Until recently, the Bureau of Economic Analysis published estimates of wealth capital stocks (BEA, 1993) which differed from the corresponding productive capital stocks. Wealth capital stocks are needed for the national income and product accounts, which are produced by BEA. Although BEA documentation warns users not to use wealth stocks for productive stocks, this warning apparently was overlooked or unheeded by most researchers.
For components of the stock for which the concepts differ, the Fraumeni productive stock is as much as 1.4 times the corresponding wealth capital stock.1 For most assets, there is no longer a difference between BEA wealth stocks and the corresponding productive stocks (Fraumeni, 1997; Katz and Herman, 1997); however the Fraumeni FHWA study suggests changes in the BEA highway wealth stock methodology that would imply differing estimates for wealth and productive capital stocks.
The distribution of basic components capital outlays for newly constructed or reconstructed roads are clearly different from the distribution of basic components outlays for other types of capital outlays. For example, in the 1997 Cost Allocation Study rural other principal arterials capital outlay for grading as a percentage of outlays for pavement plus grading varied from 6.30 % for resurfacing to 37.6 % for new construction. The Faucett and Scheppach (1974) pavement, grading, and structure split undoubtedly reflects the distribution of basic components outlay for new construction or reconstruction. Approximately one-third of the studies surveyed in Fraumeni (1999) use Faucett and Scheppach (1974) distribution splits. In 1921, new construction and reconstruction was only 8.5% of total capital outlays on locally administered roads, in 1995 the corresponding figure is 10.4% .2 The corresponding figure for state-administered roads, excluding Interstates, is 25.5 % in 1921 and 31.2 % in 1995. Accordingly, new construction and reconstruction splits are inappropriate for most capital outlays.

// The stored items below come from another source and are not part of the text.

(* ===== verification/Prelude.v ===== *)
(** * unified-cd: a verification development

    unified-cd runs CI jobs: a controller keeps jobs and runs in PostgreSQL and
    serves an HTTP API, agents claim runs and execute their steps.  This library
    models the decisions of that program (Go, under [src/internal]) as functions
    and step relations and proves what they promise.

    ** The parts and where they are modelled

    - Foundations.  [Prelude] (this file): errors, loops that may fail,
      automation, generic lemmas.  [GoStrings], [GoPath], [Regex]: the parts of
      Go's standard library the code calls.
    - Authorization ([internal/authz], [internal/controller]).  [Authz]: the
      permission catalogue, permission sets, folders and grants
      ([catalogue.go], [set.go], [folder.go], [grants.go]).  [AuthzPolicy]: the
      OIDC policy ([policy.go], [describe.go]).  [AuthzServer]: roles and
      principals ([rbac.go], [auth.go]), the route table ([authz_routes.go]) and
      the middleware ([authz_decide.go]).  [AuthzTokens]: [api_tokens.go].
    - The job document ([internal/dsl]).  [DslTypes]: its data ([types.go]).
      [DslNames]: names, paths, labels, repository URLs.  [DslSecurity]: security
      contexts and the capabilities a run needs.  [DslMatrix]: foreach and
      matrix.  [DslCondition]: [if:] conditions.  [DslValidate]: [Job.Validate]
      and all it calls.  [DslKinds]: the other kinds of document
      ([appsource_parse.go] and its siblings).  [SecretRefs]: references to secrets in templates
      ([secretrefs.go], [secretrefs_ast.go]).
    - Remote templates ([internal/gittemplate]).  [GitInline]: one [uses:] step
      inlined ([inline.go]).  [GitResolve]: the recursion, the template kind and
      the merge into the caller ([resolve.go], [uri.go], [dsl/jobtemplate.go]).
      [GitFacts]: their theorems.
    - The store ([internal/store/postgres.go]).  [StoreRuns]: runs, mutexes,
      semaphores, step reports; a function per statement or transaction.
      [StoreLocks], [StoreLife]: the facts on locks and the invariant of the
      reachable databases.  [StoreSpec]: the abstract lock manager and the
      refinement.  [StoreSweep]: the scheduler's sweep ([scheduler.go]).
    - The controller's use of the store ([internal/controller]).  [RunControl]
      and [RunControlFacts]: cancellation and the reapers ([api_runs.go],
      [queuedrun_reaper.go], [stuckrun_reaper.go]).  [AgentGuard]: what an agent
      may write ([agent_guard.go], [api_agent.go]).  [ClaimBuild]: parameters
      and the claim built from a stored job ([params.go], [planned_steps.go]).
      [Schedulability]: the verdict shown for a job ([schedulability.go]).
      [AgentClaim]: the claim poll and the heartbeat ([api_agent.go]).
    - Where runs come from ([internal/controller]).  [RunText]: storable text,
      display names, preparation of the stored specification
      ([agent_text_sanitize.go], [run_display_name.go], [run_secret_refs.go]).
      [RunCreate]: triggers, child runs, replays, webhooks ([api_runs.go],
      [api_webhooks.go]).  [Schedules]: cron schedules ([scheduler.go]).
      [GitPending]: the template resolver loop ([failure_backoff.go],
      [scheduler.go]).
    - Declared resources.  [Resources]: the tables of jobs, schedules, webhook
      receivers, credentials, variables and sources ([postgres.go]).  [AppSync]:
      their synchronization from Git ([appsource_reconciler.go],
      [appsource_apply.go]).  [DirectWrites]: the guard and the handlers
      ([managed_guard.go], [api_jobs.go] and its siblings), with their theorems.
      [AppSyncFacts]: the theorems of the synchronization.
    - Agents and their credentials.  [AgentIds]: the tables of identities,
      credentials and one-time tokens and the transactions on them
      ([postgres_agent_auth.go]).  [AgentPolicies]: enrollment policies.
      [AgentProof]: token texts ([agentauth/token.go]) and the proofs of the
      workload platforms ([agent_enrollment_cloud.go], [_aws.go],
      [kubernetes_token.go]).  [AgentEnroll]: the handlers and the middleware
      ([api_agent_enrollment.go], [agent_auth.go]).  [AgentIdsFacts],
      [AgentEnrollFacts]: the invariant and the theorems.
    - Logs.  [LogStore]: log rows, archives and their readers ([postgres.go],
      [archived_logs.go]).  [LogLife]: appends, the archiver, the trimmer,
      deletions and readers interleaved ([archiver.go], [log_trim.go],
      [run_retention.go]).
    - The agent's step loop ([internal/agent]).  [AgentSteps]: the claim's wire types,
      environments and outputs.  [Threads]: goroutines over a shared state.
      [AgentRun]: the step loop ([orchestrator.go], [pipeline.go],
      [callstep.go], [approval.go]).  [AgentFacts], [AgentOutcome],
      [AgentProtocol], [AgentPhases]: its theorems.
    - Around the step loop ([internal/agent]).  [Programs]: programs over
      requests that another party answers, and their traces; what follows is
      written in it.  [AgentLoop]: an iteration of the claim loop, executing and
      failing a claim, retrying, the gates on free disk, the startup
      ([agent.go], [retry.go], [volume_gate.go]).  [AgentFleet]: slots, the set
      of reported runs, heartbeats, crashes and the store interleaved.
      [Credentials], [CredentialsFacts]: the refresh credential on the disk
      ([credentials.go]) against crashes and the controller's rotation.
      [LogPusher], on [Masker] ([internal/secrets/masker.go]): the lines of a
      step on their way to the controller ([runner.go]).
    - Volumes of a host agent ([internal/agent]).  [VolumeChoice]: the search
      that assigns volumes to a claim.  [Volumes], [VolumesFacts]: the table of
      reservations ([volumes.go]).  [VolumePlaces], [VolumePlacesFacts]: where
      volumes may lie, workspaces, what the sweeps remove ([config/agent.go],
      [workspace.go], [workspace_gc.go]).  [VolumeMounts]: mounting, links and
      their registry ([volumes_mount.go]).
    - The Kubernetes agent ([internal/k8sagent]).  [K8sVolumes], [K8sLocks]: the
      lock on a volume claim and the creation of pods by any number of replicas
      ([volumes.go], [volumes_lock.go]).  [PodSpecs]: pods.  [PodPolicy],
      [PodPolicyFacts]: what a job's pod may ask for ([podpolicy.go],
      [podmountpaths.go]).  [PodBuilder], [PodFacts]: the pod that is built
      ([podbuilder.go]).  [PodPool], [PodPoolFacts], [PodPoolRuns]: pods kept for
      later runs and their collection ([pool.go], [podgc.go]).
    - What steps keep.  [Cache]: entries of the cache ([internal/cache]).
      [Archive], [ArchiveFacts]: archives of a workspace, over a file system
      with links ([internal/artifact]).

    A definition bears the name of the Go function it translates where there is
    one; a record field is the Go field with a short prefix.  A function that
    returns an error returns [res] (or [outcome] where an error may be retried);
    a handler returns its status code and the state after it.

    ** How the parts interact

    An applied job is checked by [Job_Validate].  A run of it is a row of
    [StoreRuns], Pending; if it uses templates, [ResolveSpec] rewrites its
    specification.  The scheduler's sweep queues it once its locks are taken
    ([tryQueueRun]); an agent whose labels, capabilities and volumes suit claims
    it ([claimNextRun]), executes it ([RunClaim]) and sends reports, which
    [AgentGuard] checks, and its final status, which frees the locks
    ([finishRunFrom]).  Cancellation and the reapers end runs from outside.
    On a host the claim passes [iteration]: its volumes are reserved
    ([ReserveSet_pass]), its workspace prepared, its volumes mounted, and the run
    is in the reported set throughout, so that no heartbeat has it failed as lost
    ([ListReconcilableRunIDsByAgent]).  On Kubernetes its volumes are locked and its
    pod is checked ([CheckJobPodTemplate]), built ([BuildPod]) or taken from the
    pool ([ClaimPod]).  Its output goes through [Masker] and [LogPusher] to
    [LogStore], its caches and artifacts through [Archive].
    Every request first passes [authorize].

    ** What the theorems show

    - Runs and locks: each store operation refines one move of an abstract lock
      manager; mutual exclusion; the bound on semaphores; exact finishing and
      claiming; no Pending run starves; cancelling ends and is exact; a run is
      not failed on a missing agent row alone.
    - Agent writes: the cached ownership check is the check, and reports change
      only the agent's own live runs.
    - Claims: a poll, interleaved with the rest of the store call by call, hands its
      run out, gives it back or fails it; the claim carries the stored job field by
      field; heartbeats spare what is not theirs, the verdict on schedulability agrees
      with claiming.
    - Creation: every way to create a run checks its parameters and routes it;
      webhooks are authenticated; each occurrence of a schedule is decided once, and
      a due one when the scheduler ticks;
      the resolver loop decides or backs off.
    - Resources: a sync leaves what the tree declares and touches nothing else; no
      request changes what Git manages.
    - Agents: an enrollment token serves once, revocation is final, a replayed
      refresh credential ends its family once its overlap is over, workloads enroll within their policy,
      and the tables stay well formed.
    - Logs: no stored line is lost between the table and the archive, also when
      statements end while the trimmer is at work; and readers cannot tell whether a
      run is trimmed.
    - The claim loop: a run a slot works at is reported, its directory and volumes
      are its own, no heartbeat has it failed, and whatever fails or panics its
      claim ends with everything released and its end settled.
    - Credentials: what the agent presents and what the disk keeps was not revoked by
      the controller, which exchanges it while its overlap lasts, through crashes,
      power failures and lost answers.
    - Output: the lines of a step are sent whole, in order, until acknowledged or
      counted as dropped, and show no secret value or encoding of one.
    - Volumes: reservations exclude one another, leak nothing, lose no wake-up and
      never deadlock; the search is exact; nothing removes a declared volume.
    - Kubernetes: one run per exclusive volume and per pooled pod, which is the pod
      its claim describes; a pod that is built stays within the policy, whatever
      volumes the operator's template declares, and away from the directories and
      credentials of the sidecar.
    - Archives and caches: what is archived is restored, extraction stays in its
      root, a cache entry is restored only by the job that saved it.
    - The step loop: the final status and what it says of both phases, the exact
      reports of a step, the retry budget of both phases, skipping, the drain of hooks, what is published; all for every
      interleaving and every behaviour of the environment.
    - Templates and secrets: resolution ends, is acyclic and bounded; inlined
      steps obey the caller; merging redefines nothing; references to secrets are
      static and complete.
    - Documents: accepted jobs are well formed; matrix expansion is exact;
      conditions fail closed; hosts honour what they may claim.
    - Authorization: the middleware lets through exactly what it should, hides
      what it must, audits truthfully; tokens never escalate; the ways to ask
      about a permission agree; policies mean what they say.

    ** Bounds and fuel

    Recursion that is not structural has an explicit measure, and no theorem is
    about a run that stopped for lack of it.  [cascade] has one unit more than
    there are step reports, which bound the runs that can enter its queue
    ([cancel_run_exact] proves that it returns).  [resolveSteps] has
    [maxUsesDepth + 1] levels, the code's own limit, beyond which the code fails
    as the model does.  [replace_actions], [Unquote] and the scanners over
    strings have the length of the string.  An archive holds at most
    [archive_cap] lines, the code's cap, and what is longer is never trimmed; a
    backoff is at most an hour.  Threads run on arbitrary schedules.  [walk] has
    the depth of the tree, shown to be enough ([archive_roundtrip]).  [retry_from] makes at most [fuel] attempts, for any
    [fuel]; past them it makes a request nobody answers, as the loop in the code
    that never ends, so that no theorem has it return.

    ** What is not modelled, and why

    - Third-party and generated code is a parameter, with named hypotheses where
      its behaviour matters: cel-go, yaml.v3, text/template, JSON and cron
      parsing, pgx, go-git, client-go, OIDC, STS, hashing, identifiers, clocks.
    - The Azure verifier, which folds letters outside ASCII.
    - A database error rolls a transaction back; it is a step that does nothing,
      or a verdict the code goes on after.
    - HTTP decoding and encoding, logs, metrics, traces and advisory locks.
    - Process and container control ([backend_host.go], [claim_pod.go],
      [k8sagent/backend.go], [runtime], [shim]), the web UI and the command line:
      system calls and other systems' objects.  The file system, the object store
      and the Kubernetes API are modelled as far as the parts above use them.
    - The sampler of free disk: its readings are arbitrary answers.
    - A nil and an empty slice or map are one value, except where the code tells
      them apart; a [float64] timeout of a step or an approval is the rational it is,
      and only decides what the environment answers; the timeout of a job is left out.
    - Panics are modelled where the orchestrator recovers them (running a script,
      transfers, the cache, provisioning and resolving a scope); expanding a template
      is assumed not to panic.
    - A reader of archived logs fails when the object is gone; a slow or unreadable
      object, which gets the same answer, and the memory of decoded archives are not
      modelled.
    - Go's iteration order over a map is a parameter or a fixed order where it
      only decides which of several errors is reported. *)

From Stdlib Require Export Ascii.
From stdpp Require Export sorting.
From stdpp Require Export base pretty strings numbers list gmap.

Some of the components of a highway have a very long service life, for example, commonly grading is assigned an 80-year service life and structures are assigned a 50-year life. Researchers frequently use the perpetual inventory method to calculate capital stocks without an initial year benchmark. The post-World War II stock estimates of only a few studies, notably those of Faucett and Scheppach (1974) and the Bureau of Economic Analysis (1993), are unaffected by this problem as their initial years are as early as the 1870s. Failing to benchmark estimates can significantly downward bias capital stock estimates in studies with an initial capital outlay year in the 20th century. The Fraumeni 1921 benchmarked estimates are 10 times larger than the comparable Bell and McGuire (1994, 1997) and Dalenberg and Eberts (1994) estimates in 1931, their initial year. Although between 1950 and 1960 the difference drops from 0.9 times to 0.08 times larger, the difference persists in the 1970s, 1980s, and 1990s, the Fraumeni estimates varying from 0.08 times to 0.25 times larger than the Bell and McGuire estimates. The danger of underestimation is particularly high for state or local estimates, as the time span for capital outlay series is typically fairly short.

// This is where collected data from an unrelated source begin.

(* ===== verification/GoStrings.v ===== *)
(** * Go strings: the parts of [strings], [unicode], [regexp], [sort] and [path]
    the repository uses.

    A Go string is a sequence of bytes, which is what [String.string] is.  The
    functions below follow the documented behaviour of the Go standard library
    on every byte sequence, invalid UTF-8 included. *)

From S2P Require Import Prelude.
From stdpp Require Import options.

Implicit Types (s t u : string) (c d : ascii).

(** ** Append *)

Lemma str_app_nil_r s : s +:+ "" = s.
Proof. induction s as [|c s IH]; [done|]. change (String c (s +:+ "") = String c s). by f_equal. Qed.

Lemma str_app_assoc s t u : s +:+ t +:+ u = (s +:+ t) +:+ u.
Proof. induction s as [|c s IH]; [done|]. change (String c (s +:+ t +:+ u) = String c ((s +:+ t) +:+ u)). by f_equal. Qed.

Lemma str_app_cons c s t : String c s +:+ t = String c (s +:+ t).
Proof. done. Qed.

Lemma str_app_nil_l s : "" +:+ s = s.
Proof. done. Qed.

Lemma str_length_app s t : String.length (s +:+ t) = String.length s + String.length t.
Proof. induction s as [|c s IH]; [done|]. rewrite str_app_cons. simpl. by rewrite IH. Qed.

Lemma str_app_empty s t : s +:+ t = "" ↔ s = "" ∧ t = "".
Proof. split; [by destruct s|by intros [-> ->]]. Qed.

Lemma str_app_inj_r s t u : s +:+ u = t +:+ u → s = t.
Proof.
  revert t. induction s as [|c s IH]; intros [|d t] H; try done.
  - apply (f_equal String.length) in H. rewrite str_app_cons in H. simpl in H.
    rewrite str_app_nil_l, str_length_app in H. lia.
  - apply (f_equal String.length) in H. rewrite str_app_cons in H. simpl in H.
    rewrite str_app_nil_l, str_length_app in H. lia.
  - rewrite !str_app_cons in H. injection H as -> H. f_equal. by apply IH.
Qed.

Prior estimates of highway productivity or its contribution to economic growth may be incorrect because of problems in construction of the all-important capital stock input to these studies. The extent of the potential problem does vary by study. The Nadiri and Mamuneas (1996) capital stock estimates are the closest to the Fraumeni estimates of all estimates examined.
†This paper represents views of the author and is not an official position of the Bureau of Economic Analysis or the Department of Commerce. The research described in this paper was conducted while the author was Northeastern University.